Our country has accepted obligations that are
Difficult to fulfill and would be dishonorable to abandon.
Yet because we have acted in the great liberating tradition [of this nation],
Tens of millions have achieved their freedom.
And as hope kindles hope,
Millions more will find it.
By our efforts we have lit a fire
As well as a fire in the minds of men.
It warms those who feel its power,
It burns those who fight its progress.
And one day this fire of freedom
Will reach the darkest corners of our world.
The brackets in the seventh line above, and the fourth below, represent two of only nine times in this speech where a few words exceed the bounds of iambic pentameter.
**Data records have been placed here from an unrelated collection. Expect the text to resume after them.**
Definition stop_sequences_args (calls : list setter) : list (list string) :=
  omap (fun s => match s with SetStopSequences l => Some l | _ => None end)
       calls.

Definition safety_args (calls : list setter) : list string :=
  omap (fun s => match s with SetSafety x => Some x | _ => None end) calls.

(** The last argument that a guarded setter accepts, if any. *)
Definition last_accepted {A : Type} (accepts : A -> bool) (args : list A)
  : option A := last (filter (fun x => accepts x = true) args).

Definition at_least_1 (n : Z) : bool := (1 <=? n)%Z.

Definition non_empty (l : list string) : bool :=
  match l with [] => false | _ => true end.

(** ** The messages of [MergeMessages] *)

Definition role (message : gmap string string) : string :=
  chat_v2.at_key message "role".

Definition content (message : gmap string string) : string :=
  chat_v2.at_key message "content".

(** What one message adds to the text, after a message of role [prev]. *)
Definition segment (prev : string) (message : gmap string string) : string :=
  if String.eqb (role message) "" || negb (String.eqb prev (role message))
  then chat_v2.nl +:+ role message +:+ ": " +:+ content message
  else chat_v2.nl +:+ content message.

Fixpoint segments (prev : string) (messages : list (gmap string string))
  : string :=
  match messages with
  | [] => ""
  | message :: messages' =>
      segment prev message +:+ segments (role message) messages'
  end.

(** The role of the last message, [prev] when there is none. *)
Definition last_role (prev : string) (messages : list (gmap string string))
  : string :=
  match last messages with
  | Some message => role message
  | None => prev
  end.

(** A message with a role and a content. *)
Definition message_of (r c : string) : gmap string string :=
  <["role" := r]> (<["content" := c]> ∅).

(** ** The keys of a payload *)

Definition chat_keys : gset string :=
  list_to_set ["chat_history"; "connectors"; "message"; "model"; "preamble";
               "prompt_truncation"; "stream"; "temperature"; "tools";
               "tool_results"].

Definition generate_keys : gset string :=
  list_to_set ["k"; "model"; "max_tokens"; "prompt"; "raw_prompting";
               "stream"; "temperature"].

Definition v1_keys : gset string :=
  list_to_set ["chat_history"; "connectors"; "message"; "model"; "preamble";
               "prompt_truncation"; "stream"; "temperature"].

(** A key that is there only on a condition. *)
Definition key_if (cond : bool) (key : string) : gset string :=
  if cond then {[ key ]} else ∅.

(** ** The two revisions side by side *)



End vocabulary.

Ltac case_scrutinee :=
  match goal with
  | |- context [match ?x with _ => _ end] => destruct x eqn:?
  end.

(** * The reader: what one call consumes *)

Section reader_facts.
Import io bufio.

#[local] Arguments fill : simpl never.

Lemma IndexByte_lt s c i : IndexByte s c = Some i -> i < length s.
Proof.
  revert i. induction s as [|x s IH]; intros i; simpl; [discriminate|].
  destruct (Ascii.eqb x c).
  - intros [= <-]. lia.
  - destruct (IndexByte s c) as [j|]; simpl; [|discriminate].
    intros [= <-]. specialize (IH j eq_refl). lia.
Qed.

Lemma IndexByte_app s t c :
  IndexByte (s ++ t) c =
  match IndexByte s c with
  | Some i => Some i
  | None => option_map (fun i => length s + i) (IndexByte t c)
  end.
Proof.
  induction s as [|x s IH]; simpl.
  - destruct (IndexByte t c); reflexivity.
  - destruct (Ascii.eqb x c); [reflexivity|].
    rewrite IH. destruct (IndexByte s c); simpl; [reflexivity|].
    destruct (IndexByte t c); reflexivity.
Qed.

Lemma IndexByte_from s c k :
  k <= length s -> IndexByte (take k s) c = None ->
  IndexByte s c = option_map (fun i => i + k) (IndexByte (drop k s) c).
Proof.
  intros Hk Hn. rewrite <- (take_drop k s) at 1.
  rewrite IndexByte_app, Hn, length_take_le by lia.
  destruct (IndexByte (drop k s) c); simpl; [f_equal; lia|reflexivity].
Qed.

Lemma IndexByte_take_Some s c i n :
  IndexByte s c = Some i -> i < n -> IndexByte (take n s) c = Some i.
Proof.
  intros Hi Hn. rewrite <- (take_drop n s) in Hi.
  rewrite IndexByte_app in Hi.
  destruct (IndexByte (take n s) c) as [j|] eqn:E; [assumption|].
  destruct (IndexByte (drop n s) c) as [j|] eqn:E2; simpl in Hi; [|discriminate].
  injection Hi as <-.
  destruct (Nat.le_gt_cases n (length s)).
  - rewrite length_take_le in Hn by lia. lia.
  - rewrite drop_ge in E2 by lia. discriminate.
Qed.

Lemma IndexByte_take_None s c n :
  IndexByte s c = None -> IndexByte (take n s) c = None.
Proof.
  intros Hs. rewrite <- (take_drop n s), IndexByte_app in Hs.
  destruct (IndexByte (take n s) c); [discriminate|reflexivity].
Qed.

(** [Read] hands out a prefix of the body and keeps the rest. *)
Lemma Read_stream (rd0 : Body) n p e rd1 :
  Read rd0 n = (p, e, rd1) ->
  concat (chunks rd0) = p ++ concat (chunks rd1)
  /\ length p <= n /\ final rd1 = final rd0 /\ eager rd1 = eager rd0
  /\ (0 < n -> e = None -> p = [] -> pending rd1 = pending rd0 /\
        length (chunks rd1) < length (chunks rd0)).
Proof.
  unfold Read, pending. destruct rd0 as [cs fin eag]; simpl.
  destruct cs as [|c cs]; simpl.
  - intros [= <- <- <-]. simpl. repeat split; try lia. discriminate.
  - destruct (Nat.leb_spec (length c) n).
    + intros [= <- <- <-]. simpl.
      split; [reflexivity|]. split; [lia|]. do 2 (split; [reflexivity|]).
      intros _ _ ->. simpl. split; lia.
    + intros [= <- <- <-]. simpl. rewrite app_assoc, take_drop.
      split; [reflexivity|]. split; [rewrite length_take; lia|].
      do 2 (split; [reflexivity|]).
      intros Hn _ Hp. apply (f_equal length) in Hp.
      rewrite length_take in Hp. simpl in Hp. lia.
Qed.

(** [fill] keeps the stream, adds to the window, and either adds a byte or
    leaves an error pending. *)
Lemma fill_loop_stream i b :
  length (window b) < size b ->
  size (fill_loop i b) = size b /\ stream (fill_loop i b) = stream b
  /\ length (window (fill_loop i b)) <= size b
  /\ (exists p, window (fill_loop i b) = window b ++ p)
  /\ (err (fill_loop i b) <> None
      \/ length (window b) < length (window (fill_loop i b))).
Proof.
  revert b. induction i as [|i IH]; intros b Hlt; simpl.
  - split; [reflexivity|]. split; [reflexivity|]. split; [lia|].
    split; [exists []; now rewrite app_nil_r|]. left. discriminate.
  - destruct (Read (rd b) (size b - length (window b))) as [[p e] rd1] eqn:ER.
    apply Read_stream in ER as (Hc & Hp & _ & _ & _).
    assert (Hs : (window b ++ p) ++ concat (chunks rd1) = stream b).
    { unfold stream. rewrite Hc, app_assoc. reflexivity. }
    destruct e as [e|].
    + simpl. unfold stream at 1; simpl. rewrite length_app.
      split; [reflexivity|]. split; [assumption|]. split; [lia|].
      split; [now exists p|]. left. discriminate.
    + destruct (Nat.ltb_spec 0 (length p)).
      * simpl. unfold stream at 1; simpl. rewrite !length_app.
        split; [reflexivity|]. split; [assumption|]. split; [lia|].
        split; [now exists p|]. right. lia.
      * assert (p = []) as -> by (destruct p; simpl in *; [reflexivity|lia]).
        rewrite app_nil_r in *.
        specialize (IH (mkReader rd1 (size b) (window b) (err b)) Hlt).
        simpl in IH. destruct IH as (H1 & H2 & H3 & H4 & H5).
        repeat split; try assumption.
        rewrite H2. exact Hs.
Qed.

Lemma fill_stream b :
  length (window b) < size b ->
  size (fill b) = size b /\ stream (fill b) = stream b
  /\ length (window (fill b)) <= size b
  /\ (exists p, window (fill b) = window b ++ p)
  /\ (err (fill b) <> None \/ length (window b) < length (window (fill b))).
Proof. exact (fill_loop_stream maxConsecutiveEmptyReads b). Qed.

(** [ReadSlice] always returns within its passes, and what it returns is the
    front of the stream. *)
Lemma ReadSlice_loop_returns fuel s b :
  0 < size b ->
  length (window b) <= size b ->
  (err b <> None /\ 1 <= fuel) \/ size b - length (window b) + 2 <= fuel ->
  exists line e b',
    ReadSlice_loop fuel LF s b = Some (line, e, b')
    /\ stream b = line ++ stream b'
    /\ size b' = size b
    /\ length (window b') <= size b
    /\ (e = NoError -> line <> [])
    /\ (e = ErrBufferFull -> length line = size b /\ window b' = [])
    /\ (forall x, e = ReadError x -> window b' = []).
Proof.
  revert s b. induction fuel as [|fuel IH]; intros s b Hsz Hw Hf; [lia|].
  cbn [ReadSlice_loop].
  destruct (IndexByte (drop s (window b)) LF) as [i|] eqn:EI.
  - eexists _, _, _. split; [reflexivity|]. unfold stream; simpl.
    rewrite app_assoc, take_drop. repeat split; try discriminate.
    + rewrite length_drop. lia.
    + intros _ Hnil. apply IndexByte_lt in EI. rewrite length_drop in EI.
      apply (f_equal length) in Hnil. rewrite length_take in Hnil.
      simpl in Hnil. lia.
  - destruct (err b) as [e|] eqn:Ee.
    + eexists _, _, _. split; [reflexivity|]. unfold stream; simpl.
      repeat split; try discriminate; try lia.
    + destruct (Nat.leb_spec (size b) (length (window b))).
      * eexists _, _, _. split; [reflexivity|]. unfold stream; simpl.
        repeat split; try discriminate; try lia.
      * destruct Hf as [[Hf _]|Hf]; [congruence|].
        destruct (fill_stream b H) as (F1 & F2 & F3 & F4 & F5).
        destruct (IH (length (window b)) (fill b)) as (line & e & b' & R).
        { lia. } { lia. }
        { destruct (err (fill b)) eqn:E'.
          - left. split; [discriminate|lia].
          - right. destruct F5; [congruence|lia]. }
        exists line, e, b'. rewrite F1, F2 in R. exact R.
Qed.

Lemma ReadSlice_returns b :
  0 < size b -> length (window b) <= size b ->
  exists line e b',
    ReadSlice b LF = Some (line, e, b')
    /\ stream b = line ++ stream b'
    /\ size b' = size b
    /\ length (window b') <= size b
    /\ (e = NoError -> line <> [])
    /\ (e = ErrBufferFull -> length line = size b /\ window b' = [])
    /\ (forall x, e = ReadError x -> window b' = []).
Proof.
  intros. apply ReadSlice_loop_returns; try assumption. right. lia.
Qed.

Lemma NewReader_ok rd0 : reader_ok (NewReader rd0).
Proof.
  unfold reader_ok, NewReader, NewReaderSize; simpl.
  unfold defaultBufSize. lia.
Qed.

Lemma last_Some_length (l : bytes) : l <> [] -> exists c, last l = Some c.
Proof.
  intros Hl. destruct (last l) as [c|] eqn:E; [now exists c|].
  apply last_None in E. contradiction.
Qed.

(** [ReadLine] always returns, and unless it reports an error it has taken
    at least one byte from the stream. *)
Lemma ReadLine_returns b :
  reader_ok b ->
  exists line prefix e b',
    ReadLine b = Some (line, prefix, e, b')
    /\ reader_ok b'
    /\ length (stream b') <= length (stream b)
    /\ (e = None -> length (stream b') < length (stream b)).
Proof.
  intros [Hsz Hw]. unfold ReadLine.
  destruct (ReadSlice_returns b)
    as (line & e & b' & -> & Hs & Hsz' & Hw' & Hne & Hfull & Herr);
    [lia|assumption|].
  assert (Hlen : length (stream b) = length line + length (stream b'))
    by (rewrite Hs, length_app; reflexivity).
  assert (Hok' : reader_ok b') by (unfold reader_ok; lia).
  destruct e as [| |x].
  - specialize (Hne eq_refl).
    destruct line as [|c0 line0]; [contradiction|].
    eexists _, _, _, _. split; [reflexivity|]. simpl in Hlen.
    repeat split; try apply Hok'; lia.
  - destruct (Hfull eq_refl) as [Hl Hwin].
    assert (line <> []) as Hnil by (intros ->; simpl in Hl; lia).
    destruct (last_Some_length line Hnil) as [c Hc].
    unfold last_byte. rewrite Hc.
    destruct (Ascii.eqb c CR).
    + eexists _, _, _, _. split; [reflexivity|].
      unfold reader_ok, stream in *; simpl. rewrite Hwin in *; simpl in *.
      repeat split; lia.
    + eexists _, _, _, _. split; [reflexivity|]. repeat split; try apply Hok'; lia.
  - destruct line as [|c0 line0].
    + eexists _, _, _, _. split; [reflexivity|]. simpl in Hlen.
      repeat split; try apply Hok'; try lia. discriminate.
    + eexists _, _, _, _. split; [reflexivity|]. simpl in Hlen.
      repeat split; try apply Hok'; lia.
Qed.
The 31st paragraph reads as follows:
Self-government relies, in the end,
On the governing of the self.
That edifice of character is built in families
Supported by communities with standards, and sustained in our nation[al life]
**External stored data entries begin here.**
Fixpoint drop_while l : list A :=
  match l with
  | [] => []
  | x :: l' => if p x then drop_while l' else l
  end.

(** [drop_while_end] scans from the right, as [rstrip] does. *)
Definition drop_while_end l : list A := reverse (drop_while (reverse l)).

Lemma take_drop_while l : take_while l ++ drop_while l = l.
Proof. induction l as [|x l IH]; simpl; [done|]. case_if; simpl; congruence. Qed.

Lemma length_take_while l : length (take_while l) ≤ length l.
Proof. rewrite <-(take_drop_while l) at 2. rewrite length_app. lia. Qed.

Lemma take_while_Forall l : Forall (λ x, p x = true) (take_while l).
Proof. induction l as [|x l IH]; simpl; [constructor|]. case_if; auto. Qed.

Lemma drop_while_head l x k : drop_while l = x :: k → p x = false.
Proof.
  induction l as [|y l IH]; simpl; [done|].
  case_if; [done|]. by intros [= -> ->].
Qed.

Lemma drop_while_suffix l : drop_while l `suffix_of` l.
Proof. exists (take_while l). by rewrite take_drop_while. Qed.

Lemma drop_while_sublist l : drop_while l `sublist_of` l.
Proof. rewrite <-(take_drop_while l) at 2. by apply sublist_inserts_l. Qed.

Lemma drop_while_cons_false x l : p x = false → drop_while (x :: l) = x :: l.
Proof. simpl. by intros ->. Qed.

Lemma drop_while_cons_true x l : p x = true → drop_while (x :: l) = drop_while l.
Proof. simpl. by intros ->. Qed.

Lemma drop_while_all l : Forall (λ x, p x = true) l → drop_while l = [].
Proof. induction 1 as [|x l Hx _ IH]; simpl; [done|]. by rewrite Hx. Qed.

Lemma drop_while_nil_inv l : drop_while l = [] → Forall (λ x, p x = true) l.
Proof.
  induction l as [|x l IH]; simpl; [constructor|].
  case_if; [|done]. auto.
Qed.

Lemma drop_while_app_all l k :
  Forall (λ x, p x = true) l → drop_while (l ++ k) = drop_while k.
Proof. induction 1 as [|x l Hx _ IH]; simpl; [done|]. by rewrite Hx. Qed.

Lemma drop_while_app_stop l k :
  drop_while l ≠ [] → drop_while (l ++ k) = drop_while l ++ k.
Proof.
  induction l as [|x l IH]; simpl; [done|]. case_if; auto.
Qed.

Lemma drop_while_idemp l : drop_while (drop_while l) = drop_while l.
Proof.
  destruct (drop_while l) as [|x k] eqn:E; [done|].
  apply drop_while_cons_false, (drop_while_head l x k E).
Qed.

Lemma drop_while_end_nil : drop_while_end [] = [].
Proof. done. Qed.

Lemma drop_while_end_snoc_false l x :
  p x = false → drop_while_end (l ++ [x]) = l ++ [x].
Proof.
  intros Hx. unfold drop_while_end.
  by rewrite reverse_snoc, drop_while_cons_false, <-reverse_snoc, reverse_involutive.
Qed.

Lemma drop_while_end_snoc_true l x :
  p x = true → drop_while_end (l ++ [x]) = drop_while_end l.
Proof.
  intros Hx. unfold drop_while_end.
  by rewrite reverse_snoc, drop_while_cons_true.
Qed.

Lemma drop_while_end_app_all l k :
  Forall (λ x, p x = true) k → drop_while_end (l ++ k) = drop_while_end l.
Proof.
  intros Hk. unfold drop_while_end.
  rewrite reverse_app, drop_while_app_all; [done|].
  by apply Forall_reverse.
Qed.

Lemma drop_while_end_prefix l : drop_while_end l `prefix_of` l.
Proof.
  unfold drop_while_end.
  destruct (drop_while_suffix (reverse l)) as [k Hk].
  exists (reverse k).
  by rewrite <-reverse_app, <-Hk, reverse_involutive.
Qed.

Lemma drop_while_end_sublist l : drop_while_end l `sublist_of` l.
Proof.
  destruct (drop_while_end_prefix l) as [k Hk].
  rewrite Hk at 2. by apply sublist_inserts_r.
Qed.

Lemma drop_while_end_last l x : last (drop_while_end l) = Some x → p x = false.
Proof.
  unfold drop_while_end. rewrite last_reverse.
  destruct (drop_while (reverse l)) as [|y k] eqn:E; [done|].
  intros [= ->]. by eapply drop_while_head.
Qed.

Lemma drop_while_end_id l :
  (∀ x, last l = Some x → p x = false) → drop_while_end l = l.
Proof.
  destruct l as [|x l _] using rev_ind; [done|].
  intros H. apply drop_while_end_snoc_false, H, last_snoc.
Qed.

Lemma drop_while_end_idemp l : drop_while_end (drop_while_end l) = drop_while_end l.
Proof. apply drop_while_end_id, drop_while_end_last. Qed.

(** Trimming on the left commutes with trimming on the right. *)
Lemma drop_while_end_drop_while l :
  drop_while_end (drop_while l) = drop_while (drop_while_end l).
Proof.
  induction l as [|x l IH] using rev_ind; [done|].
  destruct (p x) eqn:Hx.
  - rewrite (drop_while_end_snoc_true _ _ Hx), <-IH.
    destruct (drop_while l) as [|y k] eqn:E.
    + apply drop_while_nil_inv in E.
      rewrite drop_while_all; [done|].
      apply Forall_app; split; [done|]. by repeat constructor.
    + rewrite drop_while_app_stop by (by rewrite E).
      by rewrite E, (drop_while_end_snoc_true (y :: k) _ Hx).
  - rewrite (drop_while_end_snoc_false _ _ Hx).
    destruct (drop_while l) as [|y k] eqn:E.
    + apply drop_while_nil_inv in E.
      rewrite drop_while_app_all by done. simpl. rewrite Hx.
      apply (drop_while_end_snoc_false [] _ Hx).
    + rewrite drop_while_app_stop by (by rewrite E).
      by rewrite E, (drop_while_end_snoc_false (y :: k) _ Hx).
Qed.

End while.

(** ** Joining with a separator: [join] (Python's [sep.join(ls)]) *)

Fixpoint join {A} (sep : list A) (ls : list (list A)) : list A :=
  match ls with
  | [] => []
  | l :: ls' =>
    match ls' with
    | [] => l
    | _ :: _ => l ++ sep ++ join sep ls'
    end
  end.

Section join.
Context {A : Type} (sep : list A).
Implicit Types (l : list A) (ls : list (list A)).

Lemma join_sep_nil : join sep [] = [].
Proof. done. Qed.

Lemma join_sep_singleton l : join sep [l] = l.
Proof. done. Qed.

Lemma join_sep_cons l ls : ls ≠ [] → join sep (l :: ls) = l ++ sep ++ join sep ls.
Proof. by destruct ls. Qed.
By the truths of Sinai, the Sermon on the Mount,
The words of the Koran and the varied faiths of our people.
Americans move forward in every generation
By reaffirming all that is good and true
That came before ideals of justice and conduct
That are the same yesterday, today, and forever.
The entire speech parses the same way. This cannot be by accident. Either Mr. Gerson and others who wrote the speech immersed themselves deeply in the most powerful speeches from Americas past and naturally adopted the cadence of those, or they deliberately chose to write in iambic pentameter.
The early Presidents, including the four on Mount Rushmore, all were schooled in the classics, including Homer, Shakespeare, Pope and the King James Bible. This pattern of speech came naturally to them. From those sources, those men crafted their statements. The final paragraph of Lincolns Second Inaugural demonstrates why moments in Bushs speech sound both ancient and memorable:
With malice toward none, and with charity for all,
With firmness in the right as God gives us to see the right,
Let us strive on to finish the work we are in,
To bind up the nations wounds,
To care for him who shall have born the battle
And for his widow and his orphan,
To do all which may achieve and cherish,
A just and lasting peace among ourselves and with all nations.
About the Author: John Armor is a constitutional lawyer in the Blue Ridge Mountains. His eighth book is on Thomas Paine, who also wrote in iambic pentameter.
To-DAY / I also SPEAK / a-NEW / to my FEL- / low CIT-i-zens.That, indeed would make the line a 5-footer . . . BUT . . . the underlying meter is lost because of the two feet containing 4 syllables in that line--in the second and fifth positions. Is there a name for those two critters? Since I'm at a loss for words when it comes to explaining such irregular feet . . . shoot! . . . I'm just gonna call that line a 7-footer and forget about it. So, if you think that Bush's speech is poetry . . . well . . . no offense meant, but there's nothing wrong with (perhaps) calling it prose poetry, is there? ;-)
Incredible insight! I think you're right - I'm going through it right now. A truly brilliant observation. Let us know if you hear from Gerson.
I would like to send your comments to some Spanish writers who have written on the Address, but I'll Freepmail you later to ask your consent.
Pope is an integral component of the diversity curriculum taught in high schools today.
" A little learning is a dang'rous thing;
Drink deep, or taste not the Pierian spring:
There shallow draughts intoxicate the brain,
and drinking largely sobers us again."
From "A Little Learning", Alexander Pope 1688-1744
What is that remark supposed to mean?